Pressure Ulcers and Dressings: A Strain Sensitivity Analysis of the Boundary Conditions of a Finite Element Model

TL;DR

This study uses finite element modeling to analyze how different boundary conditions and parameters affect shear strains in pressure ulcer treatment, highlighting the importance of gauze pressure and wound deepness.

Contribution

It provides a sensitivity analysis of modeling parameters affecting tissue strains in pressure ulcer models, emphasizing the significance of gauze pressure and wound deepness.

Findings

Gauze pressure explains 60% of tissue response.

Wound deepness accounts for 28% of variance.

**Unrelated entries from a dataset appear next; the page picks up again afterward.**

Lemma flood_polygon_banks_witness :
  (3 < 8)%nat
  /\ nth 3 (leftBank (floodWidth 120 (mkMitigation false false false))
            ++ rightBank (floodWidth 120 (mkMitigation false false false)))
       (0, 0)
     = (fst (nth 3 coords (0, 0)) - floodWidth 120 (mkMitigation false false false),
        snd (nth 3 coords (0, 0)) + floodWidth 120 (mkMitigation false false false)).
Proof.
  assert (H : (3 < 8)%nat) by lia.
  split; [exact H |].
  exact (proj1 (proj2 (proj2
           (flood_polygon_banks 120 (mkMitigation false false false) 3 H)))).
Defined.

(** X15: the half-width of the polygon is positive exactly for levels above
    -500 cm, grows with the level, and shrinks (to no less than 70% of the
    unmitigated width) when a measure is switched on. *)
Theorem floodWidth_sign_and_monotone (m : Mitigation) (l1 l2 : R)
  (Hl : l1 <= l2) :
  floodWidth l1 m <= floodWidth l2 m
  /\ (0 < floodWidth l1 m <-> -500 < l1)
  /\ (forall f, 0 <= l1 ->
        0.7 * floodWidth l1 (mkMitigation false false false)
        <= floodWidth l1 (setFlag f true m)
        <= floodWidth l1 (setFlag f false m)).
Proof.
  unfold floodWidth.
  pose proof (sumContributions_range m) as Ha.
  rewrite !attenuation_is_sum.
  split; [nra | split; [split; intros; nra |]].
  intros f H0.
  pose proof (sumContributions_range (setFlag f true m)) as Hon.
  pose proof (sumContributions_setFlag f true m) as Ht.
  pose proof (contribution_pos f) as Hc. cbn [share] in Ht.
  rewrite !attenuation_is_sum.
  replace (sumContributions (mkMitigation false false false)) with 0
    by (unfold sumContributions; cbn; lra).
  split; nra.
Qed.

Lemma floodWidth_sign_and_monotone_witness :
  60 <= 140
  /\ floodWidth 60 (mkMitigation true false true)
     <= floodWidth 140 (mkMitigation true false true).
Proof.
  assert (H : 60 <= 140) by lra.
  exact (conj H (proj1 (floodWidth_sign_and_monotone
                          (mkMitigation true false true) 60 140 H))).
Defined.

Lemma renderMarkers_from (bs : list Building) (levelCm : R) (m : Mitigation)
  (layer : list Marker) :
  fold_left (fun layer b => layer ++ [markerFor levelCm m b]) bs layer
  = layer ++ map (markerFor levelCm m) bs.
Proof.
  revert layer. induction bs as [|b bs IH]; intro layer; cbn [fold_left map].
  - now rewrite app_nil_r.
  - rewrite IH, <- app_assoc. reflexivity.
Qed.

Lemma markerFor_radius (levelCm : R) (m : Mitigation) (b : Building) :
  radius (markerFor levelCm m b)
  = Rmin 10 (depthAtPoint (lat b, lng b) levelCm m * 3 + 3)
  /\ 3 <= radius (markerFor levelCm m b) <= 10.
Proof.
  cbn [markerFor radius].
  pose proof (depthAtPoint_nonneg (lat b, lng b) levelCm m) as Hd.
  set (d := depthAtPoint (lat b, lng b) levelCm m) in *.
  assert (H3 : 3 <= Rmin 10 (d * 3 + 3)) by (apply Rmin_glb; lra).
  rewrite Rmax_right by exact H3.
  split; [reflexivity | split; [exact H3 | apply Rmin_l]].
Qed.

(** X16: [renderBuildings] leaves one marker per building, in order; every
    radius lies in [3, 10], and since depths are never negative the lower
    clamp never applies: the radius is [min(10, 3 * depth + 3)]. *)
Theorem markers_one_per_building (bs : list Building) (levelCm : R)
  (m : Mitigation) :
  renderMarkers bs levelCm m = map (markerFor levelCm m) bs
  /\ List.length (renderMarkers bs levelCm m) = List.length bs
  /\ Forall (fun mk => 3 <= radius mk <= 10) (renderMarkers bs levelCm m)
  /\ (forall b, radius (markerFor levelCm m b)
                = Rmin 10 (depthAtPoint (lat b, lng b) levelCm m * 3 + 3)).
Proof.
  assert (H : renderMarkers bs levelCm m = map (markerFor levelCm m) bs).
  { unfold renderMarkers. now rewrite renderMarkers_from. }
  rewrite H. split; [reflexivity | split; [apply length_map | split]].
  - apply Forall_map, Forall_forall. intros b _. apply markerFor_radius.
  - intro b. apply markerFor_radius.
Qed.

(** X17: the colours agree with the KPI panel: the markers that are not
    green are as many as the affected count, the red ones as many as the
    critical count. *)
Theorem marker_colours_match_counts (bs : list Building) (levelCm : R)
  (m : Mitigation) :
  List.length
    (filter (fun mk => negb (String.eqb (fillColor mk) "#7ee787"))
       (renderMarkers bs levelCm m))
  = affectedCount (renderBuildingsOver bs levelCm m)
  /\ List.length
       (filter (fun mk => String.eqb (fillColor mk) "#ff7b72")
          (renderMarkers bs levelCm m))
     = criticalCount (renderBuildingsOver bs levelCm m).
Proof.
  unfold renderMarkers. rewrite renderMarkers_from, renderBuildingsOver_spec.
  cbn [app affectedCount criticalCount]. unfold count.
  induction bs as [|b bs [IHa IHc]]; [split; reflexivity |].
  cbn [map filter]. cbn [markerFor fillColor].
  unfold affected, depthOf in *.
  destruct (gtb (depthAtPoint (lat b, lng b) levelCm m) 0.05), (isCritical b);
    cbn [negb andb String.eqb Ascii.eqb Bool.eqb List.length];
    rewrite ?IHa, ?IHc; split; reflexivity.
Qed.

End DisplayFacts.

(** ** Animation and modal images *)

Module InteractionFacts.
Import Dataset Scenario ScenarioTerms Display.
Import DepthFacts AggregateFacts.
Local Open Scope R_scope.

Lemma animationStep_range (sliderMin sliderMax t : Z) :
  (sliderMin <= sliderMax)%Z -> (sliderMin <= t <= sliderMax)%Z ->
  (sliderMin <= animationStep sliderMin sliderMax t <= sliderMax)%Z.
Proof.
  intros Hmm Ht. unfold animationStep.
  destruct (Z.gtb_spec (t + 3) sliderMax); lia.
Qed.

(** X19: the animated level never leaves the slider range: each step adds 3,
    and a step that would pass the maximum restarts at the minimum. *)
Theorem animation_stays_in_range (sliderMin sliderMax t : Z) (n : nat)
  (Hmm : (sliderMin <= sliderMax)%Z)
  (Ht : (sliderMin <= t <= sliderMax)%Z) :
  (sliderMin <= Nat.iter n (animationStep sliderMin sliderMax) t <= sliderMax)%Z
  /\ (animationStep sliderMin sliderMax t = (t + 3)%Z
      \/ ((sliderMax < t + 3)%Z
          /\ animationStep sliderMin sliderMax t = sliderMin)).
Proof.
  split.
  - induction n as [|n IH]; [exact Ht |].
    change (Nat.iter (S n) (animationStep sliderMin sliderMax) t)
      with (animationStep sliderMin sliderMax
              (Nat.iter n (animationStep sliderMin sliderMax) t)).
    now apply animationStep_range.
  - unfold animationStep. destruct (Z.gtb_spec (t + 3) sliderMax); auto.
Qed.

Lemma animation_stays_in_range_witness :
  (0 <= 300)%Z /\ (0 <= 299 <= 300)%Z
  /\ (0 <= Nat.iter 5 (animationStep 0 300) 299 <= 300)%Z.
Proof.
  assert (H1 : (0 <= 300)%Z) by lia.
  assert (H2 : (0 <= 299 <= 300)%Z) by lia.
  exact (conj H1 (conj H2
           (proj1 (animation_stays_in_range 0 300 299 5 H1 H2)))).
Defined.

Lemma hypot_self (x y : R) : hypot (x - x) (y - y) = 0.
Proof.
  replace (x - x) with 0 by lra. replace (y - y) with 0 by lra.
  apply hypot_0_0.
Qed.

(** X20: a marker click reports the clicked building's own position, so the
    modal always counts at least one nearby building (the clicked one) and
    never more than there are buildings. *)
Theorem nearby_counts_clicked_building (bs : list Building) :
  Forall (fun b =>
            (1 <= nearbyBuildings bs (lat b) (lng b) <= List.length bs)%nat)
    bs.
Proof.
  apply Forall_forall. intros b HIn. unfold nearbyBuildings. split.
  - assert (Hin : In b (filter
                          (fun b' => ltb (hypot (lat b' - lat b) (lng b' - lng b)) 0.01)
                          bs)).
    { apply filter_In. split; [exact HIn |].
      rewrite hypot_self. unfold ltb. destruct (Rlt_dec 0 0.01); [reflexivity | lra]. }
    destruct (filter _ bs); [contradiction | cbn [List.length]; lia].
  - apply (AggregateMore.count_le_length
             (fun b' => ltb (hypot (lat b' - lat b) (lng b' - lng b)) 0.01) bs).
Qed.

(** X21: for the depth of any point the overlay opacity lies in [0, 0.8] and
    reaches 0.8 exactly from 2 m on, the outer stop is 30% of it, and the
    displayed velocity is not negative. *)
Theorem overlay_opacity_in_range (p : R * R) (levelCm : R) (m : Mitigation) :
  0 <= overlayAlpha (depthAtPoint p levelCm m) <= 0.8
  /\ (overlayAlpha (depthAtPoint p levelCm m) = 0.8
      <-> 2 <= depthAtPoint p levelCm m)
  /\ 0 <= snd (overlayStops (depthAtPoint p levelCm m))
          <= fst (overlayStops (depthAtPoint p levelCm m))
  /\ 0 <= modalVelocity (depthAtPoint p levelCm m).
Proof.
  pose proof (depthAtPoint_nonneg p levelCm m) as Hd.
  set (d := depthAtPoint p levelCm m) in *.
  unfold overlayStops, modalVelocity. cbn [fst snd].
  unfold overlayAlpha, Rmin.
  destruct (Rle_dec 0.8 (d * 0.4)); repeat split; intros; lra.
Qed.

Gauze pressure significantly influences tissue strains.

Abstract

Recently, a new bi-layer dressing was proposed by Urgo RID to reduce the healing time of pressure ulcers (PU). This dressing was numerically evaluated in previously published work. In the current work, the influence on the maximal shear strains of modelling parameters such as the dressing local geometry, the pressure applied by the gauze inside the wound, the wound deepness, and the mattress stiffness, was assessed. A sensitivity analysis was performed on these four parameters. Among all experiments, the mean maximal Green--Lagrange shear strain was 0.29. The gauze pressure explained 60% of the model response in terms of the volume of tissues under strains of 0.3, while the wound deepness explained 28%. The mattress had a significant, but low impact, whereas the dressing local geometry had no significant impact. As expected, the wound deepness was one of the most influential parameters. The gauze turned out to be more significant than expected. This may be explained by the large range of values chosen for this study. The results should be extended to more subjects, but still suggest that the gauze is a parameter that might not be neglected. Care should also be taken in clinical practice when using gauze that could have either a positive or negative impact on the soft tissues' strains. This may also depend on the wound deepness.